Angesichts der trägen Baugeschwindigkeiten von U-Booten in den Vereinigten Staaten erwog die Congressional Research Office offen, dass stattdessen die USA ihre eigenen US-befehlten Schiffe durch australische Häfen rotieren würden. Die US-Werften bauten in den letzten fünfzehn Jahren U-Boote mit einer Rate zwischen 1,1 und 1,2 Schiffen pro Jahr. Die US-Flotte besaß derzeit nur drei Viertel der benötigten U-Boote und müsste ihre aktuelle Baurate verdoppeln, um überhaupt Schiffe für Australien liefern zu können.

Der Kern der vorgeschlagenen nuklear angetriebenen Flotte Australiens hing jedoch von der Konstruktion und Lieferung der ersten Klasse eines neuen Typs konventionell bewaffneter, nuklear angetriebener U-Boote, der SSN Aukus, durch das Vereinigte Königreich ab.
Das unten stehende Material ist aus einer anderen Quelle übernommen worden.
Lemma splice_predecessor_spec (s : @sb_tree T) w l a n r :
  wf s w → Br l a n r ∈ subtrees w → l ≠ Leaf → r ≠ Leaf →
  ∃ h' p f,
    splice_predecessor (fuel_of (mem s)) (header s) (mem s) a =
      Some (h', List.last (addrs l) a, p, f) ∧
    takes_place s w a n (List.last (addrs l) a) h'.
Proof.
  intros Hwf Hsub Hl0 Hr0.
  destruct (node_facts s w l a n r Hwf Hsub)
    as (Ha & Hl & Hr & Hrl & Hrr & Hnd & Hhdr & Hfuel & Hpar).
  destruct (NoDup_addrs_inv _ _ _ _ Hnd) as (Hndl & Hndr & Hal & Har & Hlr).
  pose proof Hwf as [(hn & Hh0 & Hroot & _) _ _ _ _].
  assert (a ≠ header s) as Hah.
  { intros ->. apply Hhdr, elem_of_addrs_root. }
  assert (∀ b, b ∈ addrs l → b ≠ header s ∧ b ≠ a ∧ b ∈ addrs w) as Hinl.
  { intros b Hb. split_and!.
    - intros ->. by apply Hhdr, elem_of_addrs_left.
    - by intros ->.
    - eapply subtree_elem; [exact Hsub|]. by apply elem_of_addrs_left. }
  assert (∀ b, b ∈ addrs r → b ≠ header s ∧ b ≠ a ∧ (b ∉ addrs l)) as Hinr.
  { intros b Hb. split_and!.
    - intros ->. by apply Hhdr, elem_of_addrs_right.
    - by intros ->.
    - intros Hb'. by apply (Hlr b Hb'). }
  destruct l as [|ll la ln lr]; [done|]. destruct r as [|rl ra rn rr]; [done|].
  clear Hl0 Hr0. pose proof Hrl as (Hla & Hlap & _). pose proof Hrr as (Hra & Hrap & _).
  destruct (Hinl la (elem_of_addrs_root _ _ _ _)) as (Hlah & Hlaa & Hlaw).
  destruct (Hinr ra (elem_of_addrs_root _ _ _ _)) as (Hrah & Hraa & Hral).
  simpl in Hl, Hr.
  destruct (last_spine (Br ll la ln lr) a ltac:(done)) as (x & xn & xl & Hx & Hcases).
  rewrite Hx.
  assert (x ∈ addrs (Br ll la ln lr)) as Hxin.
  { rewrite <- Hx. apply last_elem. by apply addrs_nonempty. }
  destruct (Hinl x Hxin) as (Hxh & Hxa & Hxw).
  assert (x ≠ ra) as Hxra by (intros ->; by apply Hral).
  assert (la ≠ ra) as Hlara by (intros ->; apply Hral, elem_of_addrs_root).
  pose proof (rightmost_spec _ _ _ (fuel_of (mem s)) la Hrl eq_refl) as Hrm.
  rewrite (last_indep _ la a) in Hrm by (by apply addrs_nonempty).
  rewrite Hx in Hrm. specialize (Hrm ltac:(simpl in *; lia)). clear Hx.
  unfold takes_place, splice_predecessor.
  destruct Hcases as [Heq|(q & qn & ql & Hq)].
  - (* the replacement is the left child *)
    simplify_eq. open_node n. open_node rn. open_node xn. open_node hn.
    fields Ha. fields Hla. fields Hh0. fields Hra.
    destruct (wf_chain s w a Hwf) as (k & Hk & Hkle).
    { eapply subtree_elem; [exact Hsub|]. apply elem_of_addrs_root. }
    pose proof (wf_fuel _ _ Hwf) as Hfw.
    destruct (shrink_sizes_chain _ _ _ _ Hk (mem s) (fuel_of (mem s)) (same_links_refl _))
      as (h1 & Hshr & Hs1); [lia|].
    destruct Hpar as [(Hrw & Hp)|(Hrw & tp & pn & Hp & Htp & Htph & Htps & Hside)];
      simplify_eq.
    + splice_at_root.
    + assert (tp ≠ a ∧ tp ≠ ra ∧ tp ≠ x) as (Htpa & Htpra & Htpx).
      { split_and!; intros ->; apply Htps.
        - apply elem_of_addrs_root.
        - apply elem_of_addrs_right, elem_of_addrs_root.
        - by apply elem_of_addrs_left. }
      open_node pn. fields Htp.
      splice_below Hside.
  - (* the replacement lies deeper in the left subtree *)
    destruct (subtree_rep _ _ _ _ Hrl Hq) as (par' & Hrq).
    pose proof (subtree_NoDup _ _ Hq Hndl) as Hndq.
    destruct (NoDup_addrs_inv _ _ _ _ Hndq) as (_ & Hndx & _ & Hqx & _).
    destruct (NoDup_addrs_inv _ _ _ _ Hndx) as (Hndxl & _ & Hxxl & _ & _).
    cbn [rep root_of] in Hrq.
    destruct Hrq as (Hqq & _ & _ & Hqr & _ & (Hxx & Hxp & Hxl & Hxr & Hrxl & _)).
    assert (q ∈ addrs (Br ll la ln lr)) as Hqin.
    { eapply subtree_elem; [exact Hq|]. apply elem_of_addrs_root. }
    destruct (Hinl q Hqin) as (Hqh & Hqa & Hqw).
    assert (q ≠ ra) as Hqra by (intros ->; by apply Hral).
    assert (x ≠ q) as Hxq.
    { intros ->. apply Hqx, elem_of_addrs_root. }
    assert (x ≠ la) as Hxla.
    { intros ->. rewrite Hla in Hxx. simplify_eq; congruence. }
    assert (∀ c, c ∈ addrs xl → c ≠ x ∧ c ≠ q ∧ c ≠ ra ∧ c ≠ a ∧ c ≠ header s ∧
                               c ∈ addrs (Br ll la ln lr)) as Hinx.
    { intros c Hc.
      assert (c ∈ addrs (Br ll la ln lr)) as Hcl.
      { eapply subtree_elem; [exact Hq|]. by apply elem_of_addrs_right, elem_of_addrs_left. }
      destruct (Hinl c Hcl) as (? & ? & ?). split_and!; try done.
      - by intros ->.
      - intros ->. by apply Hqx, elem_of_addrs_left.
      - intros ->. by apply Hral. }
    destruct (wf_chain s w q Hwf Hqw) as (k & Hk & Hkle).
    pose proof (wf_fuel _ _ Hwf) as Hfw.
    destruct (shrink_sizes_chain _ _ _ _ Hk (mem s) (fuel_of (mem s)) (same_links_refl _))
      as (h1 & Hshr & Hs1); [lia|].
    assert (∀ tp, (tp ∉ addrs (Br (Br ll la ln lr) a n (Br rl ra rn rr))) →
              tp ≠ a ∧ tp ≠ la ∧ tp ≠ x ∧ tp ≠ q ∧ tp ≠ ra) as Hout.
    { intros tp Htps. split_and!; intros ->; apply Htps.
      - apply elem_of_addrs_root.
      - apply elem_of_addrs_left, elem_of_addrs_root.
      - by apply elem_of_addrs_left.
      - by apply elem_of_addrs_left.
      - apply elem_of_addrs_right, elem_of_addrs_root. }
    open_node n. open_node ln. open_node xn. open_node hn. open_node qn. open_node rn.
    fields Ha. fields Hla. fields Hh0. fields Hra. fields Hxx. fields Hqq.
    destruct xl as [|cl c cn cr].
    + destruct Hpar as [(Hrw & Hp)|(Hrw & tp & pn & Hp & Htp & Htph & Htps & Hside)];
        simplify_eq.
      * splice_at_root.
      * destruct (Hout tp Htps) as (? & ? & ? & ? & ?).
        open_node pn. fields Htp.
        splice_below Hside.
    + cbn [rep] in Hrxl. destruct Hrxl as (Hcc & Hcp & _).
      destruct (Hinx c (elem_of_addrs_root _ _ _ _)) as (Hcx & Hcq & Hcra & Hca & Hch & Hcl).
      assert (c ≠ la) as Hcla.
      { intros ->. rewrite Hla in Hcc. simplify_eq. cbn [parent] in Hcp. congruence. }
      open_node cn. fields Hcc.
      destruct Hpar as [(Hrw & Hp)|(Hrw & tp & pn & Hp & Htp & Htph & Htps & Hside)];
        simplify_eq.
      * splice_at_root.
      * destruct (Hout tp Htps) as (? & ? & ? & ? & ?).
        assert (tp ≠ c) by (intros ->; by apply Htps, elem_of_addrs_left).
        open_node pn. fields Htp.
        splice_below Hside.
Qed.

(** C6, amended.  When [erase_node] removes a node [a] with two children,
    the node spliced into its place is the leftmost node of the right
    subtree when [size(left) < size(right)], and the rightmost node of
    the left subtree otherwise: the replacement comes from the side that
    is not the smaller one.  After the splice the replacement has the
    parent [a] had, and the link that led to [a] leads to it. *)
Theorem erase_replacement (s : @sb_tree T) w l a n r :
  wf s w → Br l a n r ∈ subtrees w → l ≠ Leaf → r ≠ Leaf →
  let x := if size_of l <? size_of r then hd a (addrs r) else List.last (addrs l) a in
  ∃ la ra h' p f,
    get_left (mem s) a = Some (Some la) ∧ get_right (mem s) a = Some (Some ra) ∧
    get_size (mem s) la = Some (size_of l) ∧ get_size (mem s) ra = Some (size_of r) ∧
    splice (fuel_of (mem s)) (header s) (mem s) a la ra = Some (h', x, p, f) ∧
    takes_place s w a n x h'.
Proof.
  intros Hwf Hsub Hl0 Hr0 x.
  destruct (node_facts s w l a n r Hwf Hsub) as (Ha & Hl & Hr & Hrl & Hrr & _).
  destruct (splice_successor_spec s w l a n r Hwf Hsub Hl0 Hr0) as (h1 & p1 & f1 & Hs1 & Ht1).
  destruct (splice_predecessor_spec s w l a n r Hwf Hsub Hl0 Hr0) as (h2 & p2 & f2 & Hs2 & Ht2).
  destruct l as [|ll la ln lr]; [done|]. destruct r as [|rl ra rn rr]; [done|].
  pose proof Hrl as (Hla & _). pose proof Hrr as (Hra & _).
  simpl in Hl, Hr. fields Ha. fields Hla. fields Hra.
  assert (get_left (mem s) a = Some (Some la)) as Hgl by congruence.
  assert (get_right (mem s) a = Some (Some ra)) as Hgr by congruence.
  unfold splice. subst x. cbn [size_of].
  destruct (size ln <? size rn) eqn:Hcmp.
  - exists la, ra, h1, p1, f1. split_and!; try done. hread. by rewrite Hcmp.
  - exists la, ra, h2, p2, f2. split_and!; try done. hread. by rewrite Hcmp.
Qed.

(** * The in-order iterator on a well-formed tree *)

Lemma wf_card_lt (s : @sb_tree T) t : wf s t → (card t < base.size (mem s))%nat.
Proof.
  intros [(hn & Hh & _) Hrep Hnd _ _].
  assert (length (header s :: addrs t) ≤ base.size (mem s))%nat as Hle.
  { rewrite <- size_dom.
    rewrite <- (size_list_to_set (C := gset ptr) (header s :: addrs t)) by done.
    apply subseteq_size. intros a Ha. apply elem_of_list_to_set in Ha. apply elem_of_dom.
    apply elem_of_cons in Ha as [->|Ha]; [by eexists|]. by eapply rep_lookup. }
  simpl in Hle. rewrite length_addrs in Hle. lia.
Qed.

Lemma climb_from_right_mono h : ∀ f f' node p res,
  climb_from_right f h node p = Some res → (f ≤ f')%nat →
  climb_from_right f' h node p = Some res.
Proof.
  induction f as [|f IH]; intros f' node p res Hc Hle; [done|].
  destruct f' as [|f']; [lia|]. simpl in *.
  destruct (get_right h p) as [pr|]; [|done].
  case_decide; [|done].
  destruct (get_parent h p) as [pp|]; [|done]. unfold nonnull in *.
  destruct pp as [q|]; [|done]. apply IH; [done|lia].
Qed.

Lemma climb_from_left_mono h : ∀ f f' node p res,
  climb_from_left f h node p = Some res → (f ≤ f')%nat →
  climb_from_left f' h node p = Some res.
Proof.
  induction f as [|f IH]; intros f' node p res Hc Hle; [done|].
  destruct f' as [|f']; [lia|]. simpl in *.
  destruct (get_left h p) as [pr|]; [|done].
  case_decide; [|done].
  destruct (get_parent h p) as [pp|]; [|done]. unfold nonnull in *.
  destruct pp as [q|]; [|done]. apply IH; [done|lia].
Qed.

Lemma root_of_elem t a : root_of t = Some a → a ∈ addrs t.
Proof.
  destruct t as [|l b n r]; [done|]. simpl. intros [= ->].
  apply elem_of_app. right. by left.
Qed.

Lemma nth_app_cons_left {A} (l1 l2 : list A) x d i :
  (i < length l1)%nat → nth (S i) (l1 ++ x :: l2) d = nth (S i) l1 x.
Proof.
  intros Hi. destruct (decide (S i < length l1)%nat).
  - rewrite app_nth1 by done. by apply nth_indep.
  - rewrite app_nth2 by lia. rewrite (nth_overflow l1) by lia.
    by replace (S i - length l1)%nat with O by lia.
Qed.

Lemma nth_app_cons_right {A} (l1 l2 : list A) x d i :
  nth (length l1 + S i) (l1 ++ x :: l2) d = nth i l2 d.
Proof.
  rewrite app_nth2 by lia. by replace (length l1 + S i - length l1)%nat with (S i) by lia.
Qed.

(** [operator++] inside a subtree: every node but the last moves to the
    next node of the subtree; the last one climbs out of the subtree,
    to wherever the climb from the subtree's root ends. *)
Lemma increment_subtree h t : ∀ par nxt f,
  rep h (Some par) t → NoDup (addrs t) → par ∉ addrs t →
  (∀ a, root_of t = Some a →
     ∃ node p nr, climb_from_right f h a par = Some (node, p) ∧
       get_right h node = Some nr ∧ (if decide (nr = Some p) then node else p) = nxt) →
  (f + height t ≤ fuel_of h)%nat →
  ∀ i x, addrs t !! i = Some x → increment h x = Some (nth (S i) (addrs t) nxt).
Proof.
  induction t as [|l IHl a n r IHr]; intros par nxt f Hrep Hnd Hpar Hclimb Hfuel i x Hx; [done|].
  simpl in Hrep. destruct Hrep as (Ha & Hp & Hl & Hr & Hrl & Hrr).
  simpl in Hnd, Hpar, Hfuel, Hx.
  apply NoDup_app in Hnd as (Hndl & Hlr & Hnd').
  apply NoDup_cons in Hnd' as (Har & Hndr).
  assert (a ∉ addrs l) as Hal.
  { intros Hin. apply (Hlr a Hin). by left. }
  destruct (Hclimb a eq_refl) as (node & p & nr & Hc & Hnr & Hres).
  destruct (decide (i < card l)%nat) as [Hlt|Hge].
  - rewrite lookup_app_l in Hx by (rewrite length_addrs; lia).
    rewrite (IHl a a 1%nat Hrl Hndl Hal) with (i := i); [| |lia|done].
    + simpl. f_equal. symmetry. apply nth_app_cons_left. rewrite length_addrs. lia.
    + intros b Hb. exists b, a.
      assert (b ∈ addrs l) as Hbl by (by apply root_of_elem).
      destruct (rep_lookup _ _ _ _ Hrl Hbl) as (bn & Hbn).
      exists (right bn). simpl. unfold get_right at 1. rewrite Ha. simpl.
      rewrite decide_False.
      2:{ rewrite Hr. intros Heq. symmetry in Heq. apply root_of_elem in Heq.
          apply (Hlr b Hbl). by right. }
      split; [done|]. unfold get_right. rewrite Hbn. simpl. split; [done|].
      rewrite decide_False; [done|].
      destruct l as [|ll lb ln lr]; [done|]. simpl in Hb, Hrl. simplify_eq.
      destruct Hrl as (Hb' & _ & _ & Hrr' & _). simplify_eq. rewrite Hrr'.
      intros Heq. apply root_of_elem in Heq. apply Hal. simpl.
      apply elem_of_app. right. by right.
  - rewrite lookup_app_r in Hx by (rewrite length_addrs; lia).
    rewrite length_addrs in Hx.
    destruct (i - card l)%nat as [|j] eqn:Hj; simpl in Hx.
    + simplify_eq. replace i with (card l) by lia.
      assert (get_right h x = Some (root_of r)) as Hgr.
      { unfold get_right. rewrite Ha. simpl. by rewrite Hr. }
      assert (get_parent h x = Some (Some par)) as Hgp.
      { unfold get_parent. rewrite Ha. simpl. by rewrite Hp. }
      unfold increment. rewrite Hgr. cbv beta iota.
      destruct r as [|rl rb rn rr].
      * cbn [root_of]. rewrite Hgp. unfold nonnull. cbv beta iota.
        rewrite (climb_from_right_mono _ _ _ _ _ _ Hc) by lia. cbv beta iota.
        rewrite Hnr. cbv beta iota.
        rewrite nth_overflow by (rewrite length_addrs; simpl; lia).
        by case_decide.
      * cbn [root_of]. rewrite (leftmost_spec _ _ _ _ _ Hrr eq_refl) by (simpl in *; lia).
        f_equal. cbn [addrs]. rewrite <- (length_addrs l).
        replace (S (length (addrs l))) with (length (addrs l) + 1)%nat by lia.
        rewrite app_nth2 by lia.
        replace (length (addrs l) + 1 - length (addrs l))%nat with 1%nat by lia.
        simpl. by destruct (addrs rl).
    + rewrite (IHr a nxt (S f) Hrr Hndr Har) with (i := j); [| |lia|done].
      * f_equal. replace (S i) with (length (addrs l) + S (S j))%nat
          by (rewrite length_addrs; lia).
        cbn [addrs]. by rewrite nth_app_cons_right.
      * intros b Hb. exists node, p, nr. split; [|done].
        simpl. unfold get_right at 1. rewrite Ha. simpl. rewrite Hr, Hb.
        rewrite decide_True by done. unfold get_parent. rewrite Ha. simpl. rewrite Hp.
        by unfold nonnull.
Qed.
(** * Embedded SPIR-V kernels: the kernel table lookup, the matmul executable
    builder and the rewrite driver of
    [iree/compiler/Translation/SPIRV/EmbeddedKernels.cpp].

  The C++ functions are embedded shallowly: records for the flatbuffer
  object structs, [Z] with explicit reduction modulo [2^32] for [uint32_t],
  and a small state monad with an abort outcome for the code that writes
  through [out_def], emits diagnostics and calls the asserting MLIR type
  accessors. *)

From Stdlib Require Import ZArith List String Ascii Bool Lia.
From Stdlib Require Import Strings.Byte.
From Stdlib Require Import Permutation.
Import ListNotations.

Local Open Scope string_scope.
Local Open Scope list_scope.
Local Open Scope Z_scope.

(* ================================================================= *)
(** ** Machine integers *)

Module UInt32.

Definition modulus : Z := 2 ^ 32.

(** Conversion of an [int64_t] (or any integer) to [uint32_t]. *)
Definition of_Z (z : Z) : Z := z mod modulus.

Definition in_range (z : Z) : Prop := 0 <= z < modulus.

End UInt32.

(* ================================================================= *)
(** ** C strings *)

Module CString.

Definition NUL : ascii := Ascii.zero.

Definition code (c : ascii) : Z := Z.of_N (N_of_ascii c).

(** What a [const char*] reader sees of a character sequence: the
    characters before the first NUL ([std::string::c_str] keeps embedded
    NUL characters in the buffer, and [strcmp] stops at the first). *)
Fixpoint c_str (s : string) : string :=
  match s with
  | EmptyString => EmptyString
  | String c s' => if Ascii.eqb c NUL then EmptyString else String c (c_str s')
  end.

(** [std::strcmp]: the difference of the first pair of differing
    characters (as unsigned char), the end of either sequence reading as
    the terminating NUL; [0] when both reach a NUL together. *)
Fixpoint strcmp (a b : string) : Z :=
  match a, b with
  | EmptyString, EmptyString => 0
  | EmptyString, String d _ => - code d
  | String c _, EmptyString => code c
  | String c a', String d b' =>
      if Ascii.eqb c d
      then (if Ascii.eqb c NUL then 0 else strcmp a' b')
      else code c - code d
  end.

(** A character sequence with no embedded NUL. *)
Fixpoint no_NUL (s : string) : bool :=
  match s with
  | EmptyString => true
  | String c s' => negb (Ascii.eqb c NUL) && no_NUL s'
  end.

End CString.

(* ================================================================= *)
(** ** The embedded kernel table ([Kernels/Kernels.h]) *)

Module spirv_kernels.

(** Modelled from the spec: the build-time generated header
    [Kernels/Kernels.h] is not part of the sources at hand; the table is
    an array of entries (name, raw bytes, size) whose size is a multiple of
    four, the bytes being those of 4-byte instruction words.  The
    [(data, size)] pair of the C struct is kept as the list [data] of the
    bytes taken four by four; [size] is their number of bytes. *)
Definition word_bytes : Type := (byte * byte * byte * byte)%type.

Record FileToc : Type := mkFileToc {
  name : string;
  data : list word_bytes
}.

Definition size (e : FileToc) : Z := 4 * Z.of_nat (List.length (data e)).

(** The bytes at [data], from the first to the last. *)
Definition raw_bytes (e : FileToc) : list byte :=
  flat_map (fun w => let '(b0, b1, b2, b3) := w in [b0; b1; b2; b3]) (data e).

End spirv_kernels.

Import spirv_kernels.

Module Kernel.

Definition byte_val (b : byte) : Z := Z.of_N (Byte.to_N b).

(** The [uint32_t] a little-endian host reads at four consecutive bytes. *)
Definition le32 (b0 b1 b2 b3 : byte) : Z :=
  byte_val b0 + 2 ^ 8 * byte_val b1 + 2 ^ 16 * byte_val b2
  + 2 ^ 24 * byte_val b3.

(** [std::vector<uint32_t>::resize] on a fresh vector: [n] zero words. *)
Definition resize (n : Z) : list Z := repeat 0 (Z.to_nat n).

(** [std::memcpy (code.data(), src, size)] seen through the vector: each
    word of [dst] is overwritten by the next four bytes of [src].  The
    vector was resized to [size / 4] words and [size] is four times the
    number of 4-byte groups of [src], so the copy fills the vector exactly:
    every byte of the entry lands in it and none past it. *)
Fixpoint memcpy (dst : list Z) (src : list word_bytes) : list Z :=
  match dst, src with
  | _ :: dst', (b0, b1, b2, b3) :: src' =>
      le32 b0 b1 b2 b3 :: memcpy dst' src'
  | _, _ => dst
  end.

(** The loop of [readEmbeddedKernelCode] over [fileToc[i]],
    [i = 0 .. Kernels_size() - 1]. *)
Fixpoint readEmbeddedKernelCode (fileToc : list FileToc) (kernelName : string)
  : list Z :=
  match fileToc with
  | [] => []
  | e :: rest =>
      if CString.strcmp (name e) kernelName =? 0
      then memcpy (resize (size e / 4)) (data e)
      else readEmbeddedKernelCode rest kernelName
  end.
(** The [for item in hits] loop with its two counters. *)
Fixpoint restore_items (hits : list json) (success_count failure_count : nat)
  : M state (nat * nat) :=
  match hits with
  | [] => ret (success_count, failure_count)
  | item :: rest =>
      ok <- _restore_single_item item ;;
      if ok then restore_items rest (S success_count) failure_count
      else restore_items rest success_count (S failure_count)
  end.

(** [len(obj)]. *)
Definition py_len (obj : json) : result nat :=
  match py_iter obj with
  | Ret items => Ret (List.length items)
  | Raise e => Raise e
  end.

(** [with open(path) as file: json.load(file)]. *)
Definition load_json (path : string) : M state json :=
  match fs E path with
  | FileMissing => raise (FileNotFoundError false)
  | FileUnreadable => raise OSError
  | FileNotJson => raise JSONDecodeError
  | FileJson json_data => ret json_data
  end.

Definition path_exists (path : string) : bool :=
  match fs E path with FileMissing => false | _ => true end.

(** [json_data.get('hits', {}).get('hits', [])]. *)
Definition hits_of (json_data : json) : result json :=
  match py_get_default json_data "hits" (JObj []) with
  | Ret inner => py_get_default inner "hits" (JArr [])
  | Raise e => Raise e
  end.

Definition is_JSONDecodeError (e : exn) : bool :=
  match e with JSONDecodeError => true | _ => false end.

Definition restore_from_file (json_file_path : string) : M state bool :=
  try_except
    (if negb (path_exists json_file_path) then
       log ERROR (MsgOther "File not found: {json_file_path}") ;;
       ret false
     else
       log INFO (MsgOther "Restoring from: {json_file_path}") ;;
       json_data <- load_json json_file_path ;;
       has_hits <- lift (py_contains "hits" json_data) ;;
       if negb has_hits then
         log ERROR (MsgOther "Invalid JSON format in {json_file_path}: missing 'hits' field") ;;
         ret false
       else
         hits <- lift (hits_of json_data) ;;
         if negb (truthy hits) then
           log WARNING (MsgOther "No data to restore in {json_file_path}") ;;
           ret true
         else
           n <- lift (py_len hits) ;;
           log INFO (MsgRestoring json_file_path n) ;;
           items <- lift (py_iter hits) ;;
           counts <- restore_items items 0%nat 0%nat ;;
           log INFO (MsgRestoreCompleted json_file_path (fst counts) (snd counts)) ;;
           ret (Nat.eqb (snd counts) 0))
    [ (is_JSONDecodeError,
       (fun _ => log ERROR (MsgOther "Failed to parse JSON in {json_file_path}: {e}") ;;
                 ret false));
      (is_Exception,
       (fun _ => log ERROR (MsgOther "Unexpected error restoring from {json_file_path}: {e}") ;;
                 ret false)) ].

(** [restore_alerts] and [restore_reports] differ in the default name. *)
Definition resolve (default : string) (filename : option string) : string :=
  let name := match filename with Some f => f | None => default end in
  if contains_slash name then name else path_join (input_dir E) name.

Definition restore_alerts (alerts_filename : option string) : M state bool :=
  let alerts_file := resolve "alerts.json" alerts_filename in
  log INFO (MsgOther "Starting alerts restoration from: {alerts_file}") ;;
  restore_from_file alerts_file.

Definition restore_reports (reports_filename : option string) : M state bool :=
  let reports_file := resolve "reports.json" reports_filename in
  log INFO (MsgOther "Starting reports restoration from: {reports_file}") ;;
  restore_from_file reports_file.

(** The loop of [extract_definitions_only]: the truthy [_source] values. *)
Fixpoint definitions_of (hits : list json) : result (list json) :=
  match hits with
  | [] => Ret []
  | item :: rest =>
      match py_get item "_source" with
      | Raise e => Raise e
      | Ret source =>
          match definitions_of rest with
          | Raise e => Raise e
          | Ret defs => Ret (if truthy source then source :: defs else defs)
          end
      end
  end.

Definition extract_definitions_only (json_file_path output_file_path : string)
  : M state bool :=
  try_except
    (if negb (path_exists json_file_path) then
       log ERROR (MsgOther "File not found: {json_file_path}") ;;
       ret false
     else
       log INFO (MsgOther "Extracting definitions from: {json_file_path}") ;;
       json_data <- load_json json_file_path ;;
       has_hits <- lift (py_contains "hits" json_data) ;;
       if negb has_hits then
         log ERROR (MsgOther "Invalid JSON format in {json_file_path}: missing 'hits' field") ;;
         ret false
       else
         hits <- lift (hits_of json_data) ;;
         if negb (truthy hits) then
           log WARNING (MsgOther "No data to extract in {json_file_path}") ;;
           ret true
         else
           items <- lift (py_iter hits) ;;
           definitions <- lift (definitions_of items) ;;
           (if writable E output_file_path then emit (EvCreateFile output_file_path)
            else raise OSError) ;;
           emit (EvWriteFile output_file_path
                   (inl (JObj [("definitions", JArr definitions);
                               ("count", JInt (Z.of_nat (List.length definitions)));
                               ("extracted_from", JStr (basename json_file_path))]))) ;;
           log INFO (MsgOther "Successfully extracted {n} definitions to {output_file_path}") ;;
           ret true)
    [ (is_JSONDecodeError,
       (fun _ => log ERROR (MsgOther "Failed to parse JSON in {json_file_path}: {e}") ;;
                 ret false));
      (is_Exception,
       (fun _ => log ERROR (MsgOther "Unexpected error extracting definitions from {json_file_path}: {e}") ;;
                 ret false)) ].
Das erste Aukus-U-Boot der Royal Navy sollte in den späten 2030er Jahren fertiggestellt werden. Australien baute sein erstes Aukus-U-Boot, basierend auf dem britischen Entwurf, in Adelaide. Dieses Boot, das eines von fünf U-Booten, die im Inland gebaut wurden, war, sollte in den frühen 2040er Jahren ins Wasser gebracht werden.

Die Schiffbauindustrie des Vereinigten Königreichs war jedoch noch maroder, ausgehöhlt durch Jahrzehnte der Unterinvestition und Vernachlässigung. Zu Beginn des aktuellen US-Israel-Krieges mit dem Iran besaß das Vereinigte Königreich nur eine seiner sechs starken Flotten von Angriffssubmarinen im See. Die HMS Anson, die Australien besuchte, wurde hastig in den nördlichen Hemisphäre zurückgerufen.

Das Vereinigte Königreich musste vor dem Bau des ersten Aukus-U-Boots auch die Fertigung eines weiteren Angriffssubmarins der Klasse Astute sowie vier Dreadnought-Klasse-nuklearer Ballistik-U-Boote in seiner einzigen U-Boot-Werft in Barrow-in-Furness priorisieren. Bis in die 2050er Jahre wurde die Kosten für Aukus auf 368 Milliarden Dollar für Australien geschätzt, zuzüglich etwa 4,6 Milliarden Dollar, die den Vereinigten Königreich und den Vereinigten Staaten zur Steigerung ihrer U-Boot-Baugeschwindigkeiten zur Verfügung gestellt wurden.